The dying of the light
A/N I was lying in bed last week after having read a bunch of very angsty Sherlock fics, and trying to sleep when John Watson decided he wanted to die. So, at nearly 2 AM I switched the light on, grabbed my notepad from my desk and yawning while I tried not to ponder how I was going to function at work the following day, I wrote this down.
Warning: suicide attempt and some graphic depiction of violence. And a lot of angst.
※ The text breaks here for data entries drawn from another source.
(* ===== verification/ThreadPool.v ===== *)
(** * The thread pool ([cyber/base/thread_pool.h])

    A pool is a [BoundedQueue] of tasks and workers that take them.  A task is a
    number; its future is its entry of [states].  The workers' rounds and the
    client's calls are given one after the other (the interleavings inside the
    queue are those of [BoundedQueue]). *)

From S2P Require Import Prelude WaitStrategy BoundedQueue.

Local Open Scope Z_scope.

Module ThreadPool.

(** The shared state of a future: no result yet, a result, or a promise that
    was destroyed without one ([std::future_error] on [get]). *)
Inductive status := Pending | Ready | Broken.

Record t := mk {
  task_queue_ : BoundedQueue.t nat;
  stop_ : bool;
  states : gmap nat status;
  ran : list nat;
}.

(** The constructor; [None] is the exception of a failed [Init]. *)
Definition ThreadPool (calloc_ok : bool) (max_task_num : Z) : option t :=
  let '(ok, q) :=
    BoundedQueue.Init 0%nat calloc_ok max_task_num WaitStrategy.BlockWaitStrategy
      BoundedQueue.BoundedQueue in
  if ok then Some (mk q false ∅ []) else None.

(** [Enqueue(f, args...)] for the new task [task]: is the future valid?  The
    answer of the queue is not looked at; a task that is not stored is
    destroyed on return. *)
Definition Enqueue (task : nat) (p : t) : option (bool * t) :=
  if stop_ p then Some (false, mk (task_queue_ p) (stop_ p) (<[task := Broken]> (states p)) (ran p))
  else
    '(stored, q) ← BoundedQueue.Enqueue (task_queue_ p) task;
    Some (true, mk q (stop_ p)
      (<[task := if (stored : bool) then Pending else Broken]> (states p)) (ran p)).

(** One round of a worker's loop; without a task it waits in [WaitDequeue]. *)
Definition worker_round (p : t) : option t :=
  if stop_ p then Some p
  else if BoundedQueue.break_all_wait_ (task_queue_ p) then Some p
  else
    '(task, q) ← BoundedQueue.Dequeue (task_queue_ p);
    match task with
    | Some task => Some (mk q (stop_ p) (<[task := Ready]> (states p)) (ran p ++ [task]))
    | None => Some p
    end.

(** The destructor up to the joins. *)
Definition stop (p : t) : option t :=
  if stop_ p then Some p
  else q ← BoundedQueue.BreakAllWait (task_queue_ p); Some (mk q true (states p) (ran p)).

(** The pool that holds the tasks [l] after [n] stored ones. *)
Record holds (max_task_num : Z) (n : nat) (l : list nat) (p : t) : Prop := {
  tp_queue : BoundedQueue.represents max_task_num (task_queue_ p) n l;
  tp_stop : stop_ p = false;
  tp_break : BoundedQueue.break_all_wait_ (task_queue_ p) = false;
}.

Lemma pool_new_holds max_task_num :
  0 <= max_task_num → max_task_num + 2 < 2 ^ 64 →
  ∃ p, ThreadPool true max_task_num = Some p ∧ holds max_task_num 0 [] p.
Proof.
  intros H1 H2. eexists. split; [done|]. split; [|done|done].
  by apply (BoundedQueue.represents_initial 0%nat max_task_num WaitStrategy.BlockWaitStrategy).
Qed.

Lemma enqueue_keeps_break (q : BoundedQueue.t nat) x ok q' :
  BoundedQueue.Enqueue q x = Some (ok, q') →
  BoundedQueue.break_all_wait_ q' = BoundedQueue.break_all_wait_ q.
Proof.
  unfold BoundedQueue.Enqueue, BoundedQueue.pool_write. intros H. split_step H; done.
Qed.

Lemma dequeue_keeps_break (q : BoundedQueue.t nat) r q' :
  BoundedQueue.Dequeue q = Some (r, q') →
  BoundedQueue.break_all_wait_ q' = BoundedQueue.break_all_wait_ q.
Proof. unfold BoundedQueue.Dequeue. intros H. split_step H; done. Qed.

(** Tasks.  Below [max_task_num] pending tasks a new one is stored; workers
    run the stored tasks in order, each once, and complete their futures.  With
    [max_task_num] pending tasks a new one is dropped: the caller still gets a
    valid future, whose promise is broken.  After [stop] nothing is run any
    more and new futures are invalid. *)
Theorem thread_pool_tasks max_task_num n l p task :
  0 <= max_task_num → 2 + Z.of_nat n < 2 ^ 64 →
  holds max_task_num n l p →
  (∃ p', Enqueue task p = Some (true, p') ∧
     if decide (Z.of_nat (length l) < max_task_num)
     then holds max_task_num (S n) (l ++ [task]) p' ∧ states p' !! task = Some Pending
     else holds max_task_num n l p' ∧ states p' !! task = Some Broken) ∧
  (∃ p', worker_round p = Some p' ∧
     match l with
     | [] => p' = p
     | x :: l' => holds max_task_num n l' p' ∧ ran p' = ran p ++ [x] ∧ states p' !! x = Some Ready
     end) ∧
  (∃ p', stop p = Some p' ∧ worker_round p' = Some p' ∧
     ∃ p'', Enqueue task p' = Some (false, p'') ∧ ran p'' = ran p).
Proof.
  intros H1 Hn [Hq Hs Hb]. split_and!.
  - unfold Enqueue. rewrite Hs.
    pose proof (BoundedQueue.represents_enqueue max_task_num H1 _ _ _ task Hq Hn) as He.
    case_decide.
    + destruct He as (q' & He & Hq'). rewrite He. simpl. eexists. split; [done|]. split.
      * split; [done|done|]. simpl. by rewrite (enqueue_keeps_break _ _ _ _ He).
      * apply lookup_insert_eq.
    + rewrite He. simpl. eexists. split; [done|]. split; [by split|]. apply lookup_insert_eq.
  - unfold worker_round. rewrite Hs, Hb.
    pose proof (BoundedQueue.represents_dequeue max_task_num _ _ _ Hq Hn) as Hd.
    destruct l as [|x l].
    + rewrite Hd. simpl. by eexists.
    + destruct Hd as (q' & Hd & Hq'). rewrite Hd. simpl. eexists. split; [done|]. split_and!.
      * split; [done|done|]. simpl. by rewrite (dequeue_keeps_break _ _ _ Hd).
      * done.
      * apply lookup_insert_eq.
  - unfold stop. rewrite Hs. unfold BoundedQueue.BreakAllWait.
    destruct Hq as (h & o & [] & _). destruct (BoundedQueue.wait_strategy_ _) eqn:E; [|done].
    simpl. eexists. split; [done|]. split; [done|]. by eexists.
Qed.

Lemma thread_pool_tasks_witness :
  ∃ p, ThreadPool true 2 = Some p ∧
  ∃ p', Enqueue 9 p = Some (true, p') ∧ states p' !! 9%nat = Some Pending.
Proof.
  eexists. split; [reflexivity|].
  destruct (thread_pool_tasks 2 0 [] (mk (BoundedQueue.sq
    (BoundedQueue.initial 0%nat 2 WaitStrategy.BlockWaitStrategy)) false ∅ []) 9)
    as ((p' & He & Hp & Hst) & _).
  - lia.
  - lia.
  - split; [|reflexivity|reflexivity]. apply BoundedQueue.represents_initial; lia.
  - exists p'. split; [exact He|exact Hst].
Defined.
End ThreadPool.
The metal was cold against his lips. It tasted like metal and dust as it settled on his tongue. Slowly he bit the barrel down to hold it more firmly into place, in spite of knowing it would not slip. His hand was much too steady - his whole body and mind had been steadier, sharper in the past three days than in the whole of the seven weeks since it had happened. His fingers clutched the grip tighter, bruisingly, and John squeezed his eyes shut. He didn't want to think about it. But the moment his eyelids dropped he saw it with the same perfect clarity he had in every single waking moment.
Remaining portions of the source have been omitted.